= Activity =
Restate every record that follows, keeping it exact.

= Data for the task =
● ● ● ● ●

(** What one call of [plan.run] leaves in [runs]: nothing; the note of a
    missing tool; or a first attempt, perhaps a dependency retry, and
    perhaps the retry of a patch.  [lastRun] and the tool's entry in
    [runIndex] hold the result of the last of these entries that is not
    the retry of a patch. *)
Definition afterCall (a : Agent) (a' : Agent) : Prop :=
  (runs a' = runs a ∧ lastRun a' = lastRun a ∧ runIndex a' = runIndex a)
  ∨ (∃ i, runs a' = runs a ++ [NotFound i]
          ∧ lastRun a' = lastRun a ∧ runIndex a' = runIndex a)
  ∨ (∃ i front e res,
       runs a' = runs a ++ front ++ [e]
       ∧ entryResult e = Some res
       ∧ (∀ j retry, e ≠ RetryOf j None retry)
       ∧ lastRun a' = Some res ∧ runIndex a' !! i = Some res)
  ∨ (∃ i front e res retry,
       runs a' = runs a ++ front ++ [e; RetryOf i None retry]
       ∧ entryResult e = Some res
       ∧ (∀ j retry, e ≠ RetryOf j None retry)
       ∧ lastRun a' = Some res ∧ runIndex a' !! i = Some res).

(** [lastRun], when set, is the result of an entry of [runs]. *)
Definition recorded (a : Agent) : Prop :=
  ∀ r, lastRun a = Some r → ∃ e, e ∈ runs a ∧ entryResult e = Some r.



End Spec.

● ● ● ● ●

= Exercise result =
(** What one call of [plan.run] leaves in [runs]: nothing; the note of a
    missing tool; or a first attempt, perhaps a dependency retry, and
    perhaps the retry of a patch.  [lastRun] and the tool's entry in
    [runIndex] hold the result of the last of these entries that is not
    the retry of a patch. *)
Definition afterCall (a : Agent) (a' : Agent) : Prop :=
  (runs a' = runs a ∧ lastRun a' = lastRun a ∧ runIndex a' = runIndex a)
  ∨ (∃ i, runs a' = runs a ++ [NotFound i]
          ∧ lastRun a' = lastRun a ∧ runIndex a' = runIndex a)
  ∨ (∃ i front e res,
       runs a' = runs a ++ front ++ [e]
       ∧ entryResult e = Some res
       ∧ (∀ j retry, e ≠ RetryOf j None retry)
       ∧ lastRun a' = Some res ∧ runIndex a' !! i = Some res)
  ∨ (∃ i front e res retry,
       runs a' = runs a ++ front ++ [e; RetryOf i None retry]
       ∧ entryResult e = Some res
       ∧ (∀ j retry, e ≠ RetryOf j None retry)
       ∧ lastRun a' = Some res ∧ runIndex a' !! i = Some res).

(** [lastRun], when set, is the result of an entry of [runs]. *)
Definition recorded (a : Agent) : Prop :=
  ∀ r, lastRun a = Some r → ∃ e, e ∈ runs a ∧ entryResult e = Some r.



End Spec.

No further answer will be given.